= Provided data =

(** Scenario A, as far as the venue and the year of the stub can be read. *)
Lemma scenario_record (w : world) (email : string) (CY : Z)
    (art : pyval) (cb : list (string * pyval)) (t : string) (doi j y : pyval)
    (yy : option Z) (l : list request) :
  py_get art "cited_by" PNone = Ok (PDict cb) ->
  py_get (PDict cb) "value" (PInt 0) = Ok (PInt 12) ->
  py_get art "title" (PStr "") = Ok (PStr t) ->
  extract_doi_from_serp_item art = Ok doi -> truthy doi = false ->
  (forall l0, fst (fetch_crossref_by_title w (strip t) l0) = Ok (PDict [])) ->
  (forall l0, fst (fetch_semanticscholar_by_title w (strip t) l0)
              = Ok (0%Z, PNone, false, PDict [])) ->
  journal_of (PDict []) art = Ok j ->
  year_of (PDict []) art = Ok y ->
  row_year y = Ok yy ->
  exists row l',
    process_article w email CY art l = (Ok row, l')
    /\ Citations row = 12%Z /\ DOI row = PStr "" /\ is_OA row = false.
Proof.
  intros Hcb Hval Ht Hdoi Hfalsy Hcr Hs2 Hj Hy Hyy.
  destruct art as [| | | | | |d]; try discriminate.
  destruct (stub_num_authors_total d 0) as [na Hna].
  assert (Hc : cited_by_of (PDict d) = 12%Z).
  { unfold cited_by_of. rewrite Hcb. unfold rbind. rewrite Hval. reflexivity. }
  destruct (fst_run _ _ _ (Hcr l)) as [l1 Ecr].
  destruct (fst_run _ _ _ (Hs2 l1)) as [l2 Es2].
  assert (Hd : py_or PNone (py_or doi (PStr "")) = PStr "").
  { unfold py_or at 1. simpl truthy. cbv iota. unfold py_or. now rewrite Hfalsy. }
  assert (Hres : resolve_citations w (PStr "") (strip t) 12 l1
                 = (Ok (12%Z, PStr "", false), l2)).
  { unfold resolve_citations, citations_by_doi. simpl truthy. cbv iota.
    rewrite mbind_mret. cbv beta iota. unfold citations_by_title.
    simpl truthy. simpl negb. simpl orb. cbv iota.
    unfold mbind. rewrite Es2. reflexivity. }
  unfold process_article.
  rewrite Ht, mbind_lift. change (py_strip (PStr t)) with (Ok (strip t)).
  rewrite mbind_lift, Hdoi, mbind_lift, Hfalsy, mbind_mret.
  simpl truthy. simpl negb. cbv iota.
  rewrite (mbind_run _ _ _ _ _ Ecr).
  change (title_of (PDict []) (strip t)) with (Ok (PStr (strip t))).
  rewrite mbind_lift, Hj, mbind_lift.
  change (py_get (PDict []) "volume" (PStr "")) with (Ok (PStr "")).
  rewrite mbind_lift.
  change (py_get (PDict []) "issue" (PStr "")) with (Ok (PStr "")).
  rewrite mbind_lift, Hy, mbind_lift.
  simpl truthy. cbv iota. rewrite mbind_lift. cbv iota beta.
  rewrite Hna, !mbind_lift.
  change (py_get (PDict []) "DOI" PNone) with (Ok PNone).
  rewrite mbind_lift, Hd.
  change (py_strip (PStr "")) with (Ok "").
  rewrite mbind_lift, Hc, (mbind_run _ _ _ _ _ Hres).
  cbv iota beta. simpl truthy. cbv iota. rewrite mbind_mret, Hyy, mbind_lift.
  unfold mret. do 2 eexists. split; [reflexivity|]. simpl. auto.
Qed.

(** Without an identifier in the stub the registry is asked by title only. *)
Lemma registry_record_by_title (w : world) (art doi : pyval) (t : string)
    (cr : pyval) (l : list request) :
  py_get art "title" (PStr "") = Ok (PStr t) ->
  extract_doi_from_serp_item art = Ok doi -> truthy doi = false ->
  fst (fetch_crossref_by_title w (strip t) l) = Ok cr ->
  fst (registry_record w art l) = Ok cr.
Proof.
  intros Ht Hdoi Hfalsy Hcr.
  unfold registry_record.
  rewrite Ht, mbind_lift. change (py_strip (PStr t)) with (Ok (strip t)).
  rewrite mbind_lift, Hdoi, mbind_lift, Hfalsy, mbind_mret.
  exact Hcr.
Qed.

= Problem to solve =
Working from the material above, restate word for word the lines between the line with "destruct (fst_run _ _ _ (Hcr" and the line with "rewrite mbind_lift, Hj, mbind_lift.", both included, and only those.

= Answer to the exercise =
  destruct (fst_run _ _ _ (Hcr l)) as [l1 Ecr].
  destruct (fst_run _ _ _ (Hs2 l1)) as [l2 Es2].
  assert (Hd : py_or PNone (py_or doi (PStr "")) = PStr "").
  { unfold py_or at 1. simpl truthy. cbv iota. unfold py_or. now rewrite Hfalsy. }
  assert (Hres : resolve_citations w (PStr "") (strip t) 12 l1
                 = (Ok (12%Z, PStr "", false), l2)).
  { unfold resolve_citations, citations_by_doi. simpl truthy. cbv iota.
    rewrite mbind_mret. cbv beta iota. unfold citations_by_title.
    simpl truthy. simpl negb. simpl orb. cbv iota.
    unfold mbind. rewrite Es2. reflexivity. }
  unfold process_article.
  rewrite Ht, mbind_lift. change (py_strip (PStr t)) with (Ok (strip t)).
  rewrite mbind_lift, Hdoi, mbind_lift, Hfalsy, mbind_mret.
  simpl truthy. simpl negb. cbv iota.
  rewrite (mbind_run _ _ _ _ _ Ecr).
  change (title_of (PDict []) (strip t)) with (Ok (PStr (strip t))).
  rewrite mbind_lift, Hj, mbind_lift.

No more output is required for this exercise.